Rep. Darrell Issa, R-Calif. Susan Walsh/AP

'We're not fishing,' Issa says of leak investigation

No evidence suggests the White House is involved in a cover-up, he says.

Just days before the House is slated to vote on whether to find Attorney General Eric Holder in contempt of Congress, the Republican congressman leading the investigation against Holder defended his pursuit of further information and slammed President Obama for invoking executive privilege to withhold documents.

Last week, the House Oversight Committee, chaired by Rep. Darrell Issa, R-Calif., held a vote finding Holder in contempt, and Issa said on Fox News Sunday that he expects a vote in the full House this week to yield the same result. If so, it would be the first time in history that either chamber has voted to hold a U.S. Attorney General in contempt.

Issa has led the months-long investigation into the gun-running operation known as fast and Furious, in which the Bureau of Alcohol, Tobacco and Firearms funneled guns into Mexico in an attempt to track them to drug cartels. Many of the guns ended up being used in violent crimes, however, and at least one U.S. border patrol agent, Brian Terry, was killed by a gun from the program.

Democrats have criticized Issa for his investigation, calling it a “fishing expedition” because it has yet to turn up evidence of a government cover up. But on Sunday, Issa defended the committee's work.

“No, we're not fishing, but you get testimony or whistle blowers and you ask for documents. You read the documents. Sometimes that leads you to more,” he said on ABC’s This Week.

Issa acknowledged that the program originally began under President George H.W. Bush, but he also noted that it had ended and was re-opened by the Obama administration.

“It started under Bush, was closed up under Bush, reopened under President Obama, and, in fact, got to be on steroids,” he said.

Last week, President Obama asserted executive privilege over a number of documents requested by Issa, to prevent him from receiving them, leading critics to wonder whether the move was intended to cover up vital information. However, the White House has said that the move was a matter of “principle” to uphold the separation of powers between Congress and the Executive branch.

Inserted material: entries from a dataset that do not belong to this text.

(** X10. [DefaultOptions] when the engine's defaults have a listed proxy
    type, a NULL host and save data of length zero: the host is the empty
    string and the save data an empty slice that is present; the save-data
    pointer, NULL or not, is not followed. *)
Theorem DefaultOptions_of_empty_defaults (w : World) (e : Engine)
  (c : C_struct_Tox_Options) (p : ToxProxyType) :
  tox_options_default more (engine w) = (e, c) ->
  In (p, proxy_type c) proxy_type_table ->
  proxy_host c = None ->
  savedata_length c = 0%nat ->
  DefaultOptions more w
  = Returns
      (Some {| IPv6Enabled := ipv6_enabled c;
               UDPEnabled := udp_enabled c;
               ProxyType := p;
               ProxyHost := "";
               ProxyPort := proxy_port c;
               StartPort := start_port c;
               EndPort := end_port c;
               TCPPort := tcp_port c;
               SaveData := Some [] |}, None)
      {| engine := e; cheap := cheap w; goheap := goheap w; log := log w |}.
Proof.
  intros Hdefault Hin Hhost Hlen.
  unfold DefaultOptions, bind, engine_call. rewrite Hdefault.
  unfold GoOptions. rewrite (proxy_type_back _ _ Hin), Hhost, Hlen.
  reflexivity.
Qed.

(** X11. The two copy loops undo each other: a slice copied to a C array
    by [slice2array] and read back over its length by [array2slice] comes
    back present with the same bytes, and the C heap has gained one block,
    which holds those bytes. *)
Theorem array2slice_of_slice2array (s : slice) (w : World) :
  exists p w',
    (array <- slice2array s ;; array2slice array (len s)) w
    = Returns (Some (bytes s)) w' /\
    cheap w !! p = None /\
    cheap w' = <[p := bytes s]> (cheap w).
Proof.
  exists (fresh (dom (cheap w))). eexists.
  unfold bind at 1. rewrite slice2array_spec.
  unfold array2slice, bind.
  erewrite (array2slice_loop_spec _ (bytes s));
    [|cbn [cheap]; apply lookup_insert_eq|rewrite len_bytes; cbn; lia].
  unfold ret. rewrite drop_0, <- len_bytes, firstn_all.
  repeat split. apply not_elem_of_dom, is_fresh.
Qed.

(** ** Friend state *)

(** X12. When [FriendGetName] or [FriendGetStatusMessage] returns without
    an error, the slice it returns is present and has exactly the length
    the engine reported in the size query. *)
Theorem friend_query_success_has_reported_size (tox : positive)
  (t : Tox Act) (friendNumber : Z) (w w' : World) (buffer : slice)
  (size : nat) :
  goheap w !! tox = Some t ->
  (FriendGetName core tox friendNumber w = Returns (buffer, None) w' /\
   size = fst (snd (tox_friend_get_name_size core (handle t) friendNumber
                      (engine w)))) \/
  (FriendGetStatusMessage core tox friendNumber w
   = Returns (buffer, None) w' /\
   size = fst (snd (tox_friend_get_status_message_size core (handle t)
                      friendNumber (engine w)))) ->
  exists data, buffer = Some data /\ length data = size.
Proof.
  intros Hlive [[Hrun ->]|[Hrun ->]];
    unfold FriendGetName, FriendGetStatusMessage, makeslice, panic, bind,
      load, call, ret in Hrun;
    rewrite Hlive in Hrun;
    repeat case_match; simplify_eq; cbn [fst snd];
    match goal with
    | |- exists data, fill ?b ?wr = Some data /\ _ =>
        exists (bytes (fill b wr)); split; [reflexivity|];
        now rewrite len_bytes, fill_length, make_length
    | |- exists data, make ?n = Some data /\ _ =>
        exists (bytes (make n)); split; [reflexivity|];
        now rewrite len_bytes, make_length
    end.
Qed.
(** X13. When one of the operations that return a number with their error
    ([FriendAdd], [FriendAddNoRequest], [FriendByPublicKey],
    [FriendGetStatus], [FriendGetConnectionStatus], [FriendSendMessage])
    returns an error, the number is 0, whatever the engine returned: the
    friend number or message id 0, the status "none". *)
Theorem error_means_zero_number (tox : positive) (friendNumber : Z)
  (messageType : ToxMessageType) (address publicKey : list byte)
  (message : slice) (w w' : World) (n : Z) (throw : option error) :
  FriendAdd more tox address message w = Returns (n, throw) w' \/
  FriendAddNoRequest more tox publicKey w = Returns (n, throw) w' \/
  FriendByPublicKey more tox publicKey w = Returns (n, throw) w' \/
  FriendGetStatus more tox friendNumber w = Returns (n, throw) w' \/
  FriendGetConnectionStatus more tox friendNumber w
  = Returns (n, throw) w' \/
  FriendSendMessage core tox friendNumber messageType message w
  = Returns (n, throw) w' ->
  throw <> None ->
  n = 0.
Proof.
  intros Hrun Herr.
  repeat (destruct Hrun as [Hrun|Hrun]);
    unfold FriendAdd, FriendAddNoRequest, FriendByPublicKey, FriendGetStatus,
      FriendGetConnectionStatus, FriendSendMessage, bind, load, call,
      engine_call, ret in Hrun;
    repeat case_match; simplify_eq; done.
Qed.

Lemma switch_in {A : Type} (tag : Z) (cases : list (Z * A)) (d : A) :
  In (switch tag cases d) (d :: map snd cases).
Proof.
  induction cases as [|[c body] rest IH]; cbn [switch map]; [now left|].
  destruct (tag =? c); [right; now left|].
  destruct IH as [IH|IH]; [now left|right; now right].
Qed.

Lemma user_status_decoded (c : Z) :
  In (switch c
        [ (TOX_USER_STATUS_AWAY, ToxUserStatusAway);
          (TOX_USER_STATUS_BUSY, ToxUserStatusBusy) ]
        ToxUserStatusNone)
     [ToxUserStatusNone; ToxUserStatusAway; ToxUserStatusBusy].
Proof. apply (switch_in c [(_, _); (_, _)]). Qed.

Lemma connection_decoded (c : Z) :
  In (switch c
        [ (TOX_CONNECTION_TCP, ToxConnectionTCP);
          (TOX_CONNECTION_UDP, ToxConnectionUDP) ]
        ToxConnectionNone)
     [ToxConnectionNone; ToxConnectionTCP; ToxConnectionUDP].
Proof. apply (switch_in c [(_, _); (_, _)]). Qed.

Lemma user_status_read (c : Z) :
  user_status_of c
    (switch c
       [ (TOX_USER_STATUS_AWAY, ToxUserStatusAway);
         (TOX_USER_STATUS_BUSY, ToxUserStatusBusy) ]
       ToxUserStatusNone).
Proof.
  pose proof user_status_cases as Hcases.
  apply NoDup_cons in Hcases as [_ Hcases].
  apply NoDup_cons in Hcases as [Haway _].
  rewrite elem_of_cons, elem_of_nil in Haway.
  unfold user_status_of. cbn [switch].
  destruct (Z.eqb_spec c TOX_USER_STATUS_AWAY) as [->|Hc1];
    [intuition congruence|].
  destruct (Z.eqb_spec c TOX_USER_STATUS_BUSY) as [->|Hc2];
    intuition congruence.
Qed.

Lemma connection_status_read (c : Z) :
  connection_status_of c
    (switch c
       [ (TOX_CONNECTION_TCP, ToxConnectionTCP);
         (TOX_CONNECTION_UDP, ToxConnectionUDP) ]
       ToxConnectionNone).
Proof.
  pose proof connection_cases as Hcases.
  apply NoDup_cons in Hcases as [_ Hcases].
  apply NoDup_cons in Hcases as [Htcp _].
  rewrite elem_of_cons, elem_of_nil in Htcp.
  unfold connection_status_of. cbn [switch].
  destruct (Z.eqb_spec c TOX_CONNECTION_TCP) as [->|Hc1];
    [intuition congruence|].
  destruct (Z.eqb_spec c TOX_CONNECTION_UDP) as [->|Hc2];
    intuition congruence.
Qed.

(** X14. The four status queries never panic on a live instance, and what
    they return is read off the number the engine answers.  [GetStatus]
    returns away for the engine's AWAY, busy for its BUSY and "none" for
    every other number, listed by the header or not;
    [GetConnectionStatus] returns TCP for TCP, UDP for UDP and "none" for
    every other number.  [FriendGetStatus] and [FriendGetConnectionStatus]
    return the error the engine's code stands for, read the number in the
    same way when there is no error, and return "none" with an error.  So
    the value returned is always a declared one. *)
Theorem status_queries_return_declared_values (tox : positive)
  (t : Tox Act) (friendNumber : Z) (w : World) :
  goheap w !! tox = Some t ->
  (exists s w',
     GetStatus more tox w = Returns s w' /\
     user_status_of (snd (tox_self_get_status more (handle t) (engine w))) s /\
     In s [ToxUserStatusNone; ToxUserStatusAway; ToxUserStatusBusy]) /\
  (exists s w',
     GetConnectionStatus more tox w = Returns s w' /\
     connection_status_of
       (snd (tox_self_get_connection_status more (handle t) (engine w))) s /\
     In s [ToxConnectionNone; ToxConnectionTCP; ToxConnectionUDP]) /\
  (exists s throw w',
     FriendGetStatus more tox friendNumber w = Returns (s, throw) w' /\
     throw = throw_TOX_ERR_FRIEND_QUERY
               (snd (snd (tox_friend_get_status more (handle t) friendNumber
                            (engine w)))) /\
     (throw = None ->
      user_status_of
        (fst (snd (tox_friend_get_status more (handle t) friendNumber
                     (engine w)))) s) /\
     (throw <> None -> s = ToxUserStatusNone) /\
     In s [ToxUserStatusNone; ToxUserStatusAway; ToxUserStatusBusy]) /\
  (exists s throw w',
     FriendGetConnectionStatus more tox friendNumber w
     = Returns (s, throw) w' /\
     throw = throw_TOX_ERR_FRIEND_QUERY
               (snd (snd (tox_friend_get_connection_status more (handle t)
                            friendNumber (engine w)))) /\
     (throw = None ->
      connection_status_of
        (fst (snd (tox_friend_get_connection_status more (handle t)
                     friendNumber (engine w)))) s) /\
     (throw <> None -> s = ToxConnectionNone) /\
     In s [ToxConnectionNone; ToxConnectionTCP; ToxConnectionUDP]).
Proof.
  intros Hlive.
  unfold GetStatus, GetConnectionStatus, FriendGetStatus,
    FriendGetConnectionStatus, bind, load, engine_call, ret.
  rewrite Hlive.
  destruct (tox_self_get_status more (handle t) (engine w)) as [e1 c1].
  destruct (tox_self_get_connection_status more (handle t) (engine w))
    as [e2 c2].
  destruct (tox_friend_get_status more (handle t) friendNumber (engine w))
    as [e3 [c3 k3]].
  destruct (tox_friend_get_connection_status more (handle t) friendNumber
              (engine w)) as [e4 [c4 k4]].
  cbn [fst snd].
  split; [|split; [|split]].
  - eexists _, _. split; [reflexivity|].
    split; [apply user_status_read|apply user_status_decoded].
  - eexists _, _. split; [reflexivity|].
    split; [apply connection_status_read|apply connection_decoded].
  - destruct (throw_TOX_ERR_FRIEND_QUERY k3);
      eexists _, _, _; (split; [reflexivity|]); (split; [reflexivity|]).
    + split; [discriminate|]. split; [reflexivity|now left].
    + split; [intros _; apply user_status_read|].
      split; [congruence|apply user_status_decoded].
  - destruct (throw_TOX_ERR_FRIEND_QUERY k4);
      eexists _, _, _; (split; [reflexivity|]); (split; [reflexivity|]).
    + split; [discriminate|]. split; [reflexivity|now left].
    + split; [intros _; apply connection_status_read|].
      split; [congruence|apply connection_decoded].
Qed.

Issa said that Obama was wrong to assert executive privilege, and he’ll be sending a letter to Obama this week “that breaks down the points of why the president's executive privilege claim is either overbroad or simply wrong.”

“Even the president -- and certainly all the agencies -- cannot hold back information related to covering up criminal activities or talking about them," he said on ABC. "That's what we're looking for here.”

However Issa conceded on Fox News Sunday that there is no evidence to date that the White House is involved in a cover-up.

Democratic Rep. Elijah Cummings, the ranking Democrat on the Oversight Committee, said he hopes this week’s vote can be averted if House Speaker John Boehner sits down with Holder in the coming days. “I’m calling on speaker Boehner to come forth and show strong leadership and sit down with the attorney general,” Cummings said on Fox News Sunday.

That may be the outcome preferred by some moderate Republicans, who face attacks that the Holder flare-up is a political distraction from the issues most voters care about: jobs and the economy.

“It’s not a fight we want, we want to be on jobs,” Issa conceded on NBC’s Meet the Press. “We have those issues we’re working on. Some fights you pick, some come to you. In this case you’ll have some Republicans saying this is not a fight we want to do but we’re going to do it.”

Some Democrats also contend that the pressure on Holder comes because he has challenged Republican-backed state laws, including the controversial Arizona immigration law.

“This is why Republicans don't like Eric Holder, because he has challenged voter I.D. laws under the civil rights statutes as voter suppression rules that they are, because he has challenged the Arizona, you know, discriminatory immigration law, because he has refused to implement the discriminatory anti-marriage law,” said Democratic strategist Hilary Rosen, speaking on ABC’s This Week.

The Supreme Court is expected to release a decision this week on whether or not to uphold Arizona’s tough immigration law.